Should we be surprised that so many people have mixed up feelings of love and desire with pain and dysfunction? After all, for most of us our first model of relationship taught us that food and comfort come from an object that is separate from another body. We learned that nourishment is finite in amount and unpleasant tasting to boot. That satisfying our hunger is likely to make us feel uncomfortable and even ill.


It’s no wonder that we feel that love is a limited commodity with only so much to go around. It’s not surprising that we can’t get comfortable and form trusting relationships with others. Is that why it’s so hard for some people to receive pleasure? Scarcity consciousness and bottle-fed limits are deeply ingrained. Bottle-contained artificial infant formula, unsatisfying, toxic, and unpalatable has confused us about the nature of love.


In the first few years of life we learn some of our most basic life lessons. Is the world a good or bad place? Am I loved? Can I trust that my needs will be met? Is my body a good place to be in?


If we’d had our needs met, completely and efficiently, with love, security and nourishment all coming together from the abundant breast of a loving mama—would it be easier as adults to form secure and trusting love relationships? To not be possessive and jealous? To trust in the abundance of love and that our beloved(s) will be there when we need them? To be able to receive pleasure? I believe that this is true. And so I’m trying to re-frame my beliefs about love and attachment, about scarcity and abundance, from a breastmilk perspective. It’s remedial education, to be sure. It’s a process that requires practice and repetition to succeed at changing (or at least influencing) such old core beliefs.
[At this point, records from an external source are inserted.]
(* ===== verification/UiStore.v ===== *)
(** * Profiles, scenarios and media on disk

    [src/internal/uistore]: the store behind the control server.  A directory
    is a map from file names to files; writes are atomic (a temporary file
    renamed into place) and succeed, the mutex makes every operation one step,
    and the clock is an argument.  A zero [time.Time] is [None].  The JSON of a
    record is what the class [Json] makes of it. *)

From stdpp Require Import base list gmap sets strings sorting.
From Stdlib Require Import ZArith Lia Strings.Byte.
From S2P Require Import Prelude GoStrings GoTime SafePath.

(** ** Records ([types.go]) *)

Record TransportSpec := mkTransport {
  ts_Transport : str; ts_LocalIP : str; ts_LocalPort : Z; ts_Enabled : bool; ts_TLSCertFile : str; ts_TLSKeyFile : str;
  ts_WSPath : str; ts_ICEServers : list str; ts_ICEUsername : str; ts_ICECredential : str; ts_ICEAuthSecret : str;
  ts_ICEAuthTTLSec : Z; ts_PrefersPCMA : bool }.

Record ServerProfile := mkServerProfile {
  sp_ID : str; sp_Name : str; sp_Description : str; sp_ScenarioRef : str; sp_Transports : list TransportSpec;
  sp_MaxConcurrent : Z; sp_Notes : str; sp_Source : str; sp_CreatedAt : option Z; sp_UpdatedAt : option Z }.

(** The rate is the text of the number. *)
Record ClientProfile := mkClientProfile {
  cp_ID : str; cp_Name : str; cp_Description : str; cp_ScenarioRef : str; cp_Transports : list TransportSpec; cp_RemoteIP : str;
  cp_RemotePort : Z; cp_Rate : str; cp_MaxConcurrent : Z; cp_DurationMs : Z; cp_Notes : str; cp_Source : str;
  cp_CreatedAt : option Z; cp_UpdatedAt : option Z }.

Record ScenarioMeta := mkMeta {
  sm_ID : str; sm_Name : str; sm_Description : str; sm_Role : str; sm_Tags : list str; sm_CreatedAt : option Z; sm_UpdatedAt : option Z }.

Record ScenarioBody := mkBody { sb_Meta : ScenarioMeta; sb_XML : str }.
(** The parsed time of an entry, a function of its [TS], is left out. *)
Record ScenarioHistoryEntry := mkHistory { sh_TS : str; sh_SizeBytes : Z; sh_Meta : ScenarioMeta }.

Inductive MediaKind := MediaWav | MediaPcap | MediaOther (name : str).
Record MediaAsset := mkAsset { ma_Kind : MediaKind; ma_Name : str; ma_SizeBytes : Z; ma_ModTime : Z }.

Definition noMeta : ScenarioMeta := mkMeta [] [] [] [] [] None None.

(** What profiles of both kinds have in common. *)
Class Profile (P : Type) := {
  p_ID : P -> str; p_Name : P -> str; p_CreatedAt : P -> option Z;
  p_stamp : P -> str -> option Z -> option Z -> P }.

#[global] Instance server_profile : Profile ServerProfile := {
  p_ID := sp_ID; p_Name := sp_Name; p_CreatedAt := sp_CreatedAt;
  p_stamp p name created updated :=
    mkServerProfile (sp_ID p) name (sp_Description p) (sp_ScenarioRef p) (sp_Transports p) (sp_MaxConcurrent p) (sp_Notes p)
      (sp_Source p) created updated }.

#[global] Instance client_profile : Profile ClientProfile := {
  p_ID := cp_ID; p_Name := cp_Name; p_CreatedAt := cp_CreatedAt;
  p_stamp p name created updated :=
    mkClientProfile (cp_ID p) name (cp_Description p) (cp_ScenarioRef p) (cp_Transports p) (cp_RemoteIP p) (cp_RemotePort p) (cp_Rate p)
      (cp_MaxConcurrent p) (cp_DurationMs p) (cp_Notes p) (cp_Source p) created updated }.

(** [json.MarshalIndent] and [json.Unmarshal]. *)
Class Json (A : Type) := { marshal : A -> str; unmarshal : str -> option A }.
Arguments unmarshal {A _}.

(** ** The store *)

Record file := mkFile { fl_data : str; fl_mtime : Z }.
Abbreviation dir := (gmap str file).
But I’m doing it. Rethinking love, in the breast-milk model. I’m granting myself my denied birthright. Reminding myself, over and over, and over again that there is an abundance of love. That there is always as much as you need and plenty to go around. And that if you need more, just suck and more will come. The breast is never empty, just like the heart. There is always enough. And my hunger can only truly be satisfied by human relationships, never by things. True milk, like true love is plentiful and nourishing, never finite or toxic. And it tastes really, really good.


No wonder the breasts are right over the heart. It is where love comes from. Endlessly. Without limits.